Comcast is sending notices of a data breach to Xfinity subscribers, informing them that their sensitive information has been compromised.
Comcast Corporation is a global media and technology company primarily known for its broadband, cable TV, and telecommunications services. Xfinity is a brand of Comcast used for its consumer cable television, internet, telephone, and wireless services.
The company is notifying 35,879,455 Xfinity customers of a data breach that took place on October 16, 2023, when attackers accessed its internal systems by leveraging a vulnerability impacting Citrix NetScaler ADC/Gateway devices, dubbed ‘Citrix Bleed.’ The flaw, officially tracked as CVE-2023-4699, is a critical information disclosure problem that enables unauthenticated attackers to access secrets in unpatched appliances.
The vendor released a fix on October 10, 2023, but active exploitation by multiple threat groups has been underway since at least late August this year. Also, additional mitigation guidance was provided to impacted clients on October 23, 2023. However, by that time, it was too late for Comcast. The company explains in the notification sent to affected clients that the attackers roamed its networks between October 16 and 19, prior to them applying the mitigations and security updates.
As a result of this security incident, the following customer data has been compromised, based on the internal investigation that was concluded on December 6, 2023:
- Usernames
- Hashed passwords
- Full names
- Contact information
- Last four digits of social security numbers (SSNs)
- Dates of birth
- Secret questions and answers
The exact amount and types of data exposed varies per individual. Comcast promised to send additional notices that better reflect the personalized impact for each customer in the following weeks.
In response to the event, the firm has performed a forced password reset, so all impacted Xfinity clients will be prompted to enter a new password on their next login attempt.
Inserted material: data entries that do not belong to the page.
Lemma before_month_range y m : 1 <= m <= 12 → 0 <= before_month y m < 400.
Proof.
  intros H%month_cases. unfold before_month. repeat (apply elem_of_cons in H as [->|H]; [by destruct (leap y); vm_compute|]). by apply not_elem_of_nil in H.
Qed.

Lemma year_days_range y : 1970 <= y < 2 ^ 32 → 0 <= year_days y < 2 ^ 42.
Proof.
  intros Hy. unfold year_days. pose proof (Z.div_le_upper_bound (y - 1901) 100 (y - 1901)). Z.div_mod_to_equations. lia.
Qed.

Lemma epoch_of_ok x t : valid_date x → on_day t x → valid_time t → d_year x < 2 ^ 32 → epoch_of t = Ok (seconds x t).
Proof.
  intros (Hy&Hm&Hd) (Ey&Em&Ed) (Hs&Hmi&Hh) Hb. unfold epoch_of. rewrite Ey, Em, Ed.
  pose proof (month_days_range (d_year x) (d_month x)). pose proof (year_days_range (d_year x) ltac:(lia)) as Hyd. pose proof (before_month_range (d_year x) (d_month x) Hm) as Hbm.
  destruct (Z.ltb_spec (d_month x - 1) 0); [lia|].
  destruct (lookup_lt_is_Some_2 days_before_month (Z.to_nat (d_month x - 1))) as [n En]; [change (length days_before_month) with 12%nat; lia|].
  rewrite En. cbn [of_option mbind result_bind]. unfold seconds, day_number.
  assert (before_month (d_year x) (d_month x) = n + (if (d_month x >? 2) && leap (d_year x) then 1 else 0)) as Eb by (unfold before_month; by rewrite En).
  rewrite (u64_id (d_year x - 1970)), (u64_id (d_year x - 1969)), (u64_id (d_year x - 1901)), (u64_id (d_year x - 1601)) by lia. rewrite !Z.quot_div_nonneg, !Z.rem_mod_nonneg by lia. fold (leap (d_year x)).
  f_equal. set (Y := d_year x) in *. set (b := _ && leap Y) in *.
  transitivity (u64 (seconds x t)); [|apply u64_id; unfold seconds, day_number; fold Y; lia].
  unfold seconds, day_number. fold Y. rewrite Eb. unfold year_days.
  destruct b; collapse_u64; f_equal; lia.
Qed.

(** * The registers of the clock *)

Definition to_bcd (v : Z) : Z := 16 * (v / 10) + v mod 10.

(** A field below 100 as register B says, and the hour of a 12-hour clock: noon
    and midnight are 12, and bit 7 is set in the afternoon. *)
Definition enc (b v : Z) : Z := if Z.land b 0x04 =? 0 then to_bcd v else v.
Definition enc_hour (b h : Z) : Z :=
  if Z.land b 0x02 =? 0
  then Z.lor (enc b (if h mod 12 =? 0 then 12 else h mod 12)) (if h <? 12 then 0 else 0x80)
  else enc b h.

(** The hour that the code makes of it. *)
Definition hour_read (b h : Z) : Z := if (Z.land b 0x02 =? 0) && (h mod 12 =? 0) then 12 - h else h.

Lemma check_below (n : Z) (f : Z → bool) v : forallb f (seqZ 0 n) = true → 0 <= v < n → f v = true.
Proof. intros H Hv. rewrite forallb_forall in H. apply H, list_elem_of_In, elem_of_seqZ. lia. Qed.

Lemma convert_field_ok b v : 0 <= v < 100 → convert_field b (enc b v) = v.
Proof.
  intros Hv. unfold convert_field, enc. destruct (Z.land b 0x04 =? 0); [|done].
  apply Z.eqb_eq, (check_below 100 (λ v, u8 (BCD_TO_BIN (to_bcd v)) =? v)); [by vm_compute|done].
Qed.

Lemma convert_hour_ok b h : 0 <= h < 24 → convert_hour b (enc_hour b h) = hour_read b h.
Proof.
  intros Hh.
  assert (∃ b', b' ∈ [0; 2; 4; 6] ∧ (Z.land b 0x04 =? 0) = (Z.land b' 0x04 =? 0) ∧ (Z.land b 0x02 =? 0) = (Z.land b' 0x02 =? 0)) as (b'&Hb&E4&E2).
  { exists ((if Z.land b 0x04 =? 0 then 0 else 4) + (if Z.land b 0x02 =? 0 then 0 else 2)).
    destruct (Z.land b 0x04 =? 0), (Z.land b 0x02 =? 0); (split; [|done]); rewrite !elem_of_cons; lia. }
  assert (convert_hour b (enc_hour b h) = convert_hour b' (enc_hour b' h)) as -> by (unfold convert_hour, enc_hour, enc; by rewrite E4, E2).
  assert (hour_read b h = hour_read b' h) as -> by (unfold hour_read; by rewrite E2).
  apply Z.eqb_eq. clear E4 E2. revert b' Hb h Hh.
  assert (forallb (λ b', forallb (λ h, convert_hour b' (enc_hour b' h) =? hour_read b' h) (seqZ 0 24)) [0; 2; 4; 6] = true) as H by by vm_compute.
  intros b' Hb h Hh. rewrite forallb_forall in H. apply (check_below 24 (λ h, convert_hour b' (enc_hour b' h) =? hour_read b' h)); [|done].
  by apply H, list_elem_of_In.
Qed.
(* ===== verification/AcpiSpec.v ===== *)
(** What the ACPI code makes of well-formed tables (src/firmware/acpi/). *)

From S2P Require Import Prelude Mem Crc32 Bytes Acpi.

(** * Reads of a table *)

(** The bytes [l] are stored at [a], in canonical addresses. *)
Record reads (m : memory) (a : Z) (l : bytes) : Prop := {
  rd_stored : stored m a l;
  rd_placed : placed a (Z.of_nat (length l));
  rd_bytes : Forall is_byte l
}.

Lemma stored_part m a l off n : stored m a l → (off + n <= length l)%nat → stored m (a + Z.of_nat off) (take n (drop off l)).
Proof.
  intros H Hl i Hi. rewrite length_take, length_drop in Hi. replace (a + Z.of_nat off + Z.of_nat i) with (a + Z.of_nat (off + i)) by lia.
  rewrite H by lia. rewrite lookup_take_lt by lia. by rewrite lookup_drop.
Qed.

Lemma load_part m a l off n : stored m a l → (off + n <= length l)%nat →
  load_bytes n m (a + Z.of_nat off) = Ok (take n (drop off l)).
Proof.
  intros H Hl. pose proof (stored_bytes _ _ _ (stored_part m a l off n H Hl)) as E.
  rewrite length_take, length_drop, Nat.min_l in E by lia. exact E.
Qed.

Lemma le_part m a l off n : stored m a l → (off + n <= length l)%nat →
  load_le n m (a + Z.of_nat off) = Ok (le_val (take n (drop off l))).
Proof. intros H Hl. unfold load_le. by rewrite (load_part m a l off n H Hl). Qed.

Lemma byte_part m a l off : stored m a l → (off < length l)%nat → load8 m (a + Z.of_nat off) = Ok (l !!! off).
Proof. apply stored_load. Qed.

Lemma reads_safe m a l off n : reads m a l → (off + n <= length l)%nat →
  range_is_safe (a + Z.of_nat off) (Z.of_nat n) = true ∧ ((0 < n)%nat → a + Z.of_nat off ≠ NULL).
Proof.
  intros [_ Hp _] Hl. pose proof Hp as [Ha Hb]. split; [|unfold NULL; lia].
  destruct n as [|n]; [done|]. rewrite <- (u64_id (a + Z.of_nat off)) by lia. apply (placed_safe a (Z.of_nat (length l))); [done|lia..].
Qed.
People are advised to pick a long and unique password that is resistant to brute-forcing. The Xfinity platform also supports two-factor authentication (2FA) for additional protection against account hijack attempts, which users are urged to activate immediately.
Finally, if the notice recipients happen to use the same credentials on other online platforms, they are recommended to change them there, too, in order to minimize the likelihood of falling victim to credential-stuffing attacks.
This is one of the most massive data breaches recorded this year, and it’s bound to generate phishing and scamming activity from the multiple threat actors who are going to scrutinize the set for potentially valuable targets over the next couple of months. That said, exposed individuals should remain vigilant against unsolicited communications and closely monitor their bank statements and account activity.